Exercise materials:

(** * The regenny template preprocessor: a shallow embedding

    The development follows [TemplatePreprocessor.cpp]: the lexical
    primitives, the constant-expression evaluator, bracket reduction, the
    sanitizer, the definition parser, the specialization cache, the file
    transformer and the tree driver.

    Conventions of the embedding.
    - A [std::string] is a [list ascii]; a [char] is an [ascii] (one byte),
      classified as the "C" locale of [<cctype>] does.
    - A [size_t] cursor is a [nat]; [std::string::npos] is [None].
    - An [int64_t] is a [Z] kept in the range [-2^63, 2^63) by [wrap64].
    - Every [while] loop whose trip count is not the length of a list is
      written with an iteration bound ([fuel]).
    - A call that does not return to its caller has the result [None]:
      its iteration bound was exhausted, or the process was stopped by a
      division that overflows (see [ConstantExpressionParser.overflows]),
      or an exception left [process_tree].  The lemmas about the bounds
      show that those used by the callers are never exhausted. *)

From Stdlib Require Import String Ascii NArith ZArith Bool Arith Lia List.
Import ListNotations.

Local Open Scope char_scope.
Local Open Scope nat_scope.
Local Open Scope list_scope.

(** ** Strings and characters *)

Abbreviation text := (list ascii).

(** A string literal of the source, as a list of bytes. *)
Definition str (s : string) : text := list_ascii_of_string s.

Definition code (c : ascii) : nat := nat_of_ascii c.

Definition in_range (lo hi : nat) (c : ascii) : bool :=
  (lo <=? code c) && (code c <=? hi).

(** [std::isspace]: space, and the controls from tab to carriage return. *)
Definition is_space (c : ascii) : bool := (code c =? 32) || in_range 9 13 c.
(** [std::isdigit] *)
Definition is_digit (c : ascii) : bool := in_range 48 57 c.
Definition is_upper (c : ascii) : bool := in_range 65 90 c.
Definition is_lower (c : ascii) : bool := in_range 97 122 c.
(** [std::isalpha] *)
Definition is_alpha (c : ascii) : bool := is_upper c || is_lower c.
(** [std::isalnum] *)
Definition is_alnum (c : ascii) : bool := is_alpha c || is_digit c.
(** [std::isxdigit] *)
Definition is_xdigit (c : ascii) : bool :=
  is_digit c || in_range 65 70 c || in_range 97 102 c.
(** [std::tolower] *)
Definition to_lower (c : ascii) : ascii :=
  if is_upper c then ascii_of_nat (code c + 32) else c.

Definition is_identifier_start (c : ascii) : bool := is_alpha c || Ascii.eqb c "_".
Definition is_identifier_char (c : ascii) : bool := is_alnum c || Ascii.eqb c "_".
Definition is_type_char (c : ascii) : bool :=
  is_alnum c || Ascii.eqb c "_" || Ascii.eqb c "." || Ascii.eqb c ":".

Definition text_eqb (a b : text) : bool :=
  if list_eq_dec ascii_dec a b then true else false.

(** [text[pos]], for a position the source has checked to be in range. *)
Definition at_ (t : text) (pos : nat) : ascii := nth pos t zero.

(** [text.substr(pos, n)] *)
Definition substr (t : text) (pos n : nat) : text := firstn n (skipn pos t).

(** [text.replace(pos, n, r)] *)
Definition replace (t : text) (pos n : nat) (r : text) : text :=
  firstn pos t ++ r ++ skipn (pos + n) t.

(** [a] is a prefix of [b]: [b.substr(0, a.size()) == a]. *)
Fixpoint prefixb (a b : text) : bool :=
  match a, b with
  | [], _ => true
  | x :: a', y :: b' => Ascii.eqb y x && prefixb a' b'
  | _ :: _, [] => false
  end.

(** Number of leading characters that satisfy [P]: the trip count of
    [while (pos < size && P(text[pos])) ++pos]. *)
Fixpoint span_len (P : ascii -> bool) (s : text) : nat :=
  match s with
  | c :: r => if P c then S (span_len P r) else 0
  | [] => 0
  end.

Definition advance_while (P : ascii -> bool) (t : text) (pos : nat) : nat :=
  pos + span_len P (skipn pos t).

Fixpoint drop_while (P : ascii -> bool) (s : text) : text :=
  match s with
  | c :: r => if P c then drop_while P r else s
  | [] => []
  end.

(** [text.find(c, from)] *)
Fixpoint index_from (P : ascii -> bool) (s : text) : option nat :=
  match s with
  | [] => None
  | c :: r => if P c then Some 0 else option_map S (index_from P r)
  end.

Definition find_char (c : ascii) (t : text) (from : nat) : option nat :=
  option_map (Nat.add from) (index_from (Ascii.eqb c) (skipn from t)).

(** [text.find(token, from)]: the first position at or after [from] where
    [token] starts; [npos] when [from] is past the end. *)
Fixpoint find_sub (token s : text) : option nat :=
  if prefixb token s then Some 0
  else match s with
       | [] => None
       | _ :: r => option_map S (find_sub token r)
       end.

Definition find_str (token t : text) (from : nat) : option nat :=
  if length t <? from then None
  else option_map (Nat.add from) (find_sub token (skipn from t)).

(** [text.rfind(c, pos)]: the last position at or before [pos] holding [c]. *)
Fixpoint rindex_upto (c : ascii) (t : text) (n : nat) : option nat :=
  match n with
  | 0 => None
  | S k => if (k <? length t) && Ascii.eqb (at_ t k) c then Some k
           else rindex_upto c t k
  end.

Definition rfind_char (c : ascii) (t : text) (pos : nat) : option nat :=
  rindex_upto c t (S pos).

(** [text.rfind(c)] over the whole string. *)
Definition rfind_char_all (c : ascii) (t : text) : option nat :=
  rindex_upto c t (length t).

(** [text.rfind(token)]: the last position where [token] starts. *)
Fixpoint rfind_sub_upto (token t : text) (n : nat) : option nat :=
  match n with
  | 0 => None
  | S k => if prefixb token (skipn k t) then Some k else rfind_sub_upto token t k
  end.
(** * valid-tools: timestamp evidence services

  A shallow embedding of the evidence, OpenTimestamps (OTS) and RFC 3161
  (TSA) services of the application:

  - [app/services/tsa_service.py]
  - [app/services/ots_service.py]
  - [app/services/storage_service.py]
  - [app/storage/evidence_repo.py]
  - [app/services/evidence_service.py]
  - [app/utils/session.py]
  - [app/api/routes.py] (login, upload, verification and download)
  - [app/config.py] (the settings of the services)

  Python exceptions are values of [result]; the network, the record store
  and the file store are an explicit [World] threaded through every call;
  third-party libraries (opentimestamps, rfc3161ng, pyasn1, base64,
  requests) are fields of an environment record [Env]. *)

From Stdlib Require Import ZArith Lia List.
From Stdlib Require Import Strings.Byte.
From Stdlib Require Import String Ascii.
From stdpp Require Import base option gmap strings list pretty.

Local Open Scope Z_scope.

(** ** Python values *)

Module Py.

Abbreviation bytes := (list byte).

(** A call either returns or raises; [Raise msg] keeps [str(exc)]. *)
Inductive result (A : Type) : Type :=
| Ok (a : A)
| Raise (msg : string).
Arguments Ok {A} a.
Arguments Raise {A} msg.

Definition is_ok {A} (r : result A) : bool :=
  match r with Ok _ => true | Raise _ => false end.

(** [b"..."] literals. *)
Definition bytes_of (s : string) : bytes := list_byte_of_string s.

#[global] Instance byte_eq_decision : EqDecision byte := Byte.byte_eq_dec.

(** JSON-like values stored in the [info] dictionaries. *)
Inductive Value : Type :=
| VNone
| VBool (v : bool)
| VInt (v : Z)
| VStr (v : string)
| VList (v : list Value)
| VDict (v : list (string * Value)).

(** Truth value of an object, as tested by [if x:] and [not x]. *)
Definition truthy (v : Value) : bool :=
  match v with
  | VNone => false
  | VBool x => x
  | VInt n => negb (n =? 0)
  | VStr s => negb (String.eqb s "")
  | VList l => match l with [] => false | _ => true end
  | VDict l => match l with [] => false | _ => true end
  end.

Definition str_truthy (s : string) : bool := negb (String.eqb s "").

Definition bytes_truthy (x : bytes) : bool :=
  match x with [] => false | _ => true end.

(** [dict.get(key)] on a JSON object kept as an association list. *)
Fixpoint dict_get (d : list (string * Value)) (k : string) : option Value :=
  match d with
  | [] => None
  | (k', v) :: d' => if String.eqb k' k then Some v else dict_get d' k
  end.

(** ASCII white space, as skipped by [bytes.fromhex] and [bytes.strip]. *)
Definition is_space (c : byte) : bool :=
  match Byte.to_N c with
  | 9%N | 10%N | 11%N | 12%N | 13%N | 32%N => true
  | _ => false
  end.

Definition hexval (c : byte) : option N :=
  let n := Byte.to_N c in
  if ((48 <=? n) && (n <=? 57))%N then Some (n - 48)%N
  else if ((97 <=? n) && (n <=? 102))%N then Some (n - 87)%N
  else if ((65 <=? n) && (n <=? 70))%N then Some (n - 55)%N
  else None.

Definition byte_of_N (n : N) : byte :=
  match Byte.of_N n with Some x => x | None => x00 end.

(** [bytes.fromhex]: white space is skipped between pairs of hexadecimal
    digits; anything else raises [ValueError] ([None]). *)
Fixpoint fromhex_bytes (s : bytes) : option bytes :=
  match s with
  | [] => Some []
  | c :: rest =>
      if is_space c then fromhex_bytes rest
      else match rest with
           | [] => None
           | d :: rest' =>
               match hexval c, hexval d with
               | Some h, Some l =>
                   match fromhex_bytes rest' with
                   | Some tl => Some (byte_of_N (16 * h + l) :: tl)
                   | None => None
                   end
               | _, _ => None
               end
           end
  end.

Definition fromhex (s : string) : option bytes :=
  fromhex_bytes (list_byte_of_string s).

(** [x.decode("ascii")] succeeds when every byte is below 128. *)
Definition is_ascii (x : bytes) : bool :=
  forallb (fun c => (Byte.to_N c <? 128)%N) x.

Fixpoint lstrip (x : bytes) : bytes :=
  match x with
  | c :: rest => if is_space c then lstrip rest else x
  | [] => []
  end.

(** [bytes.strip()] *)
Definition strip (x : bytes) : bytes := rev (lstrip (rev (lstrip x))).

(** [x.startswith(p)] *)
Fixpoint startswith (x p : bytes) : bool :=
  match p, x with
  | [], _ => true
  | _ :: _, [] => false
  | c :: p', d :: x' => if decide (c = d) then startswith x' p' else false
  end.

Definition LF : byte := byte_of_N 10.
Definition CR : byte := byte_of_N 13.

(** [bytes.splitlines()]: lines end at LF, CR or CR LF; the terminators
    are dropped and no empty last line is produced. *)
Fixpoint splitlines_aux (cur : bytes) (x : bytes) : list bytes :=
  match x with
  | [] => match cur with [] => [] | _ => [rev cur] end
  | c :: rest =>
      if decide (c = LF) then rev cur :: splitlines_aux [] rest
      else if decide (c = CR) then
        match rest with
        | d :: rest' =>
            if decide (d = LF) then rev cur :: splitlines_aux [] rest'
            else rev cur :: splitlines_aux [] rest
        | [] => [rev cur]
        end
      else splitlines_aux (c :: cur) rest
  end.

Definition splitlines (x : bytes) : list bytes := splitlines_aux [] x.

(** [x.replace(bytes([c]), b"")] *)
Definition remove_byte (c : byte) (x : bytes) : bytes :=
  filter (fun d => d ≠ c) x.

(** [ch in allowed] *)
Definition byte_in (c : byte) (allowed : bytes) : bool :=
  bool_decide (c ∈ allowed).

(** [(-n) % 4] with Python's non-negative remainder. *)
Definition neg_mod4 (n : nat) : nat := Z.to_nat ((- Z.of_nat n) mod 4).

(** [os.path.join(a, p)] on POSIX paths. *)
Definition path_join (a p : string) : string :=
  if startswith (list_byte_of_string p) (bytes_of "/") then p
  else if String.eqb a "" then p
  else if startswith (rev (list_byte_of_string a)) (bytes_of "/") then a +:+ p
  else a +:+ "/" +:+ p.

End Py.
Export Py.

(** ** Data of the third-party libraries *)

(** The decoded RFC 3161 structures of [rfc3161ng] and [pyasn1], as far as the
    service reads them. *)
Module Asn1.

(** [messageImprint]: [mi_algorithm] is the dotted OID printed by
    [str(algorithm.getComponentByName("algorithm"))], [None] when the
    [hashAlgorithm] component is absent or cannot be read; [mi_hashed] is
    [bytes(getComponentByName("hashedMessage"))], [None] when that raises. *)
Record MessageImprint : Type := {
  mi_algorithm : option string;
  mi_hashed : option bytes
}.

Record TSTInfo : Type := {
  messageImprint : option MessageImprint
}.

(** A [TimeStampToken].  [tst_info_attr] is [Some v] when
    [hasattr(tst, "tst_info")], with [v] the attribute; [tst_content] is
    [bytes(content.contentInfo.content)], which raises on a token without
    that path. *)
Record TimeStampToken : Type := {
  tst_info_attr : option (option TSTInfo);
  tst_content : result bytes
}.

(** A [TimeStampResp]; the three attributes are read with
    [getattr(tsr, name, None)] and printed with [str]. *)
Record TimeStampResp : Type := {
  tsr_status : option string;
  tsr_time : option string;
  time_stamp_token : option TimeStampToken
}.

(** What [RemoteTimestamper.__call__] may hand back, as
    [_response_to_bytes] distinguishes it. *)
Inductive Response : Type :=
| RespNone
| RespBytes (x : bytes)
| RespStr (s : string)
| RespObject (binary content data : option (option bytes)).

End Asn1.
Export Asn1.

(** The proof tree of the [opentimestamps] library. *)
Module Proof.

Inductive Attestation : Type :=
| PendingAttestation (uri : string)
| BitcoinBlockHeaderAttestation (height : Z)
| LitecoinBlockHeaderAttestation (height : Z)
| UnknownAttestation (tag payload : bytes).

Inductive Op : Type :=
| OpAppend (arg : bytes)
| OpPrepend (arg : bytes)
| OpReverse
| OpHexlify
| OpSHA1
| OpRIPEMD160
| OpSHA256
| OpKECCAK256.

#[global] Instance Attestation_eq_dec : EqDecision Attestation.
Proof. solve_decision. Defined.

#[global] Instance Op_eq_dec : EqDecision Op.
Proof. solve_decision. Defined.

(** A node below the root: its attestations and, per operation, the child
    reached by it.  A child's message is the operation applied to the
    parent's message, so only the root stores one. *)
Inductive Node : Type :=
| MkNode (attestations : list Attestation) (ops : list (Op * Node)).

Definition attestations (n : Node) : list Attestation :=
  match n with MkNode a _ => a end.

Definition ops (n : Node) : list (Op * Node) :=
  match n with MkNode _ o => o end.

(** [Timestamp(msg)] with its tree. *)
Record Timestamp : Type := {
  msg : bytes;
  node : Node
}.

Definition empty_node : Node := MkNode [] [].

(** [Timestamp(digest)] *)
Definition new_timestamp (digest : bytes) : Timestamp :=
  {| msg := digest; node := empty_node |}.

Work to be completed:
Which lines run from the one holding "Definition is_alpha (c" through the one holding "(** [text[pos]], for" in the records above? Repeat them exactly, both included, and nothing more.

Response to this task:
Definition is_alpha (c : ascii) : bool := is_upper c || is_lower c.
(** [std::isalnum] *)
Definition is_alnum (c : ascii) : bool := is_alpha c || is_digit c.
(** [std::isxdigit] *)
Definition is_xdigit (c : ascii) : bool :=
  is_digit c || in_range 65 70 c || in_range 97 102 c.
(** [std::tolower] *)
Definition to_lower (c : ascii) : ascii :=
  if is_upper c then ascii_of_nat (code c + 32) else c.

Definition is_identifier_start (c : ascii) : bool := is_alpha c || Ascii.eqb c "_".
Definition is_identifier_char (c : ascii) : bool := is_alnum c || Ascii.eqb c "_".
Definition is_type_char (c : ascii) : bool :=
  is_alnum c || Ascii.eqb c "_" || Ascii.eqb c "." || Ascii.eqb c ":".

Definition text_eqb (a b : text) : bool :=
  if list_eq_dec ascii_dec a b then true else false.

(** [text[pos]], for a position the source has checked to be in range. *)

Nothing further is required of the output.